After the mote and beam parable you gave. If only… meaning, if only the obstacles to my speaking out were not so large. Or meaning like you say, if only it wasn’t impossible to remain calm.
And quiet – mutam nequiquam.
Do you recognise the words? And those odd phraseologies she employs – as for silentia muta noctis, which she translates as the ‘deep speechlessness of night’? And nequiquam – pointless to go on.

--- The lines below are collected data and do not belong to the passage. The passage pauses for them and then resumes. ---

Lemma count_exact (l : list R) :
  count (map Some l) = Some (IZR (Z.of_nat (length l))).
Proof. unfold count. now rewrite length_map. Qed.

Lemma count_pos (l : list R) : l <> [] -> (0 < IZR (Z.of_nat (length l)))%R.
Proof.
  intros Hne. apply IZR_lt. destruct l; [congruence | cbn; lia].
Qed.

Lemma np_mean_exact (l : list R) :
  l <> [] -> np_mean (map Some l) = Some (rmean l).
Proof.
  intros Hne. unfold np_mean. rewrite np_sum_exact, count_exact.
  apply xdiv_some. pose proof (count_pos l Hne). lra.
Qed.

Lemma deviations_exact (l : list R) :
  deviations (map Some l) = map Some (rdev l).
Proof.
  destruct l as [| x l]; [reflexivity |].
  unfold deviations, rdev. rewrite np_mean_exact by discriminate.
  now rewrite !map_map.
Qed.

Lemma squares_exact (l : list R) :
  squares (map Some l) = map Some (map (fun d => (d * d)%R) l).
Proof. unfold squares. now rewrite !map_map. Qed.

Lemma fold_plus_le (l : list R) (a b : R) :
  (a <= b)%R -> Forall (fun x => 0 <= x)%R l -> (a <= fold_left Rplus l b)%R.
Proof.
  revert b. induction l as [| x l IH]; intros b Hab Hl; cbn; [assumption |].
  inversion Hl; subst. apply IH; [lra | assumption].
Qed.

Lemma rss_nonneg (l : list R) : (0 <= rss l)%R.
Proof.
  unfold rss, rsum. apply fold_plus_le; [lra |].
  apply Forall_forall. intros y Hy. apply in_map_iff in Hy as (d & <- & _). nra.
Qed.

Lemma np_var_exact (ddof : Z) (l : list R) :
  (ddof < Z.of_nat (length l))%Z ->
  np_var ddof (map Some l)
  = Some (rss l / IZR (Z.of_nat (length l) - ddof))%R.
Proof.
  intros Hk. unfold np_var.
  rewrite deviations_exact, squares_exact, np_sum_exact, length_map.
  rewrite Z.max_l by lia. xlit. apply xdiv_some.
  assert (0 < IZR (Z.of_nat (length l) - ddof))%R by (apply IZR_lt; lia). lra.
Qed.

Lemma np_std_exact (ddof : Z) (l : list R) :
  (ddof < Z.of_nat (length l))%Z ->
  np_std ddof (map Some l)
  = Some (R_sqrt.sqrt (rss l / IZR (Z.of_nat (length l) - ddof))).
Proof.
  intros Hk. unfold np_std. rewrite np_var_exact by assumption.
  apply xsqrt_some.
  assert (0 < IZR (Z.of_nat (length l) - ddof))%R by (apply IZR_lt; lia).
  apply Rmult_le_pos; [apply rss_nonneg | left; now apply Rinv_0_lt_compat].
Qed.

Lemma stats_sem_exact (l : list R) :
  (2 <= length l)%nat ->
  stats_sem (map Some l)
  = Some (R_sqrt.sqrt (rss l / IZR (Z.of_nat (length l) - 1))
          / R_sqrt.sqrt (IZR (Z.of_nat (length l))))%R.
Proof.
  intros Hk. unfold stats_sem.
  rewrite np_std_exact, count_exact by lia.
  assert (Hpos : (0 < IZR (Z.of_nat (length l)))%R) by (apply IZR_lt; lia).
  rewrite xsqrt_some by lra. apply xdiv_some.
  pose proof (sqrt_lt_R0 _ Hpos). lra.
Qed.

Lemma norm_ppf_exact (ndtri : xreal -> xreal) (q z m s : R) :
  ndtri (Some q) = Some z -> (0 < s)%R ->
  norm_ppf ndtri (Some q) (Some m) (Some s) = Some (z * s + m)%R.
Proof.
  intros Hq Hs. unfold norm_ppf. xlit. rewrite xltb_some.
  destruct (Rlt_dec 0 s); [| contradiction].
  cbn [eqb exact XR.test2 andb].
  destruct (Req_dec_T m m) as [_ | N]; [| now elim N].
  rewrite Hq. reflexivity.
Qed.

(** The standard error with the (k - 1) deviation equals the population
    deviation over sqrt (k - 1). *)
Lemma sem_population (s k : R) :
  (0 <= s)%R -> (1 < k)%R ->
  (R_sqrt.sqrt (s / (k - 1)) / R_sqrt.sqrt k
   = R_sqrt.sqrt (s / k) / R_sqrt.sqrt (k - 1))%R.
Proof.
  intros Hs Hk.
  rewrite !sqrt_div_alt by lra.
  assert (0 < R_sqrt.sqrt k)%R by (apply sqrt_lt_R0; lra).
  assert (0 < R_sqrt.sqrt (k - 1))%R by (apply sqrt_lt_R0; lra).
  field. lra.
Qed.

(** ** The statistics calculator *)

Example three_trials_value :
  three_trials
  = mkAnalysis 3
      (mkResults
         [19.051200000000005; 12.617485714285712; 52.164000000000001]%float
         [3; 2; 1]%float
         [0.6; 0.82857142857142851; 0.65714285714285714]%float
         [2; 1; 5]%Z [2; 6; 2]%Z).
Proof. vm_compute. reflexivity. Qed.

(** C1, as stated, fails: on the three simulated trials the interval the
    calculator returns is wider than mean -/+ z * std / sqrt k with the
    population deviation it reports. *)
Lemma ci_95_not_population :
  exists rep,
    calculate_statistics ndtri_table three_trials = Returned rep
    /\ ci_95 rep <> population_ci_95 (lit 1959964 1000000)
                      (accuracy (results three_trials))
    /\ PrimFloat.ltb (fst (ci_95 rep))
         (fst (population_ci_95 (lit 1959964 1000000)
                 (accuracy (results three_trials)))) = true.
Proof.
  eexists. split; [vm_compute; reflexivity |]. split.
  - intros E. apply (f_equal fst) in E. revert E.
    apply float_neq; vm_compute; reflexivity.
  - vm_compute. reflexivity.
Qed.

Teach us, dea muta, teach us! While I was also alongside her reading some fragments from WH Auden’s ‘Homage to Clio’:
…I have seen
Your photo, I think, in the papers, nursing
A baby or mourning a corpse; each time
You had nothing to say and did not, one could see,
Observe where you were, Muse of the unique
Historical fact, defending with silence
Some world of your beholding.
…but we, at haphazard
and unseasonably, are brought face to face
by ones, Clio, with your silence. After that
nothing is easy.
And lastly next to this fragment too, from out of all last June’s obituaries on Saramaga –
“Gradually, he came to recognise that, for him, the genesis of his novels occurred best with the flash of an idea and then (oddly, perhaps) a name, and a literary category. Thus The Manual of Painting and Calligraphy: A Novel and his original title Ensaio Sobre a Cegueira (Essay On Blindness, 1995) which, to his extreme annoyance, was rendered in the 1997 English edition simply as Blindness. (Its sequel, Ensaio Sobre a Lucidez – Seeing – was published in 2004.”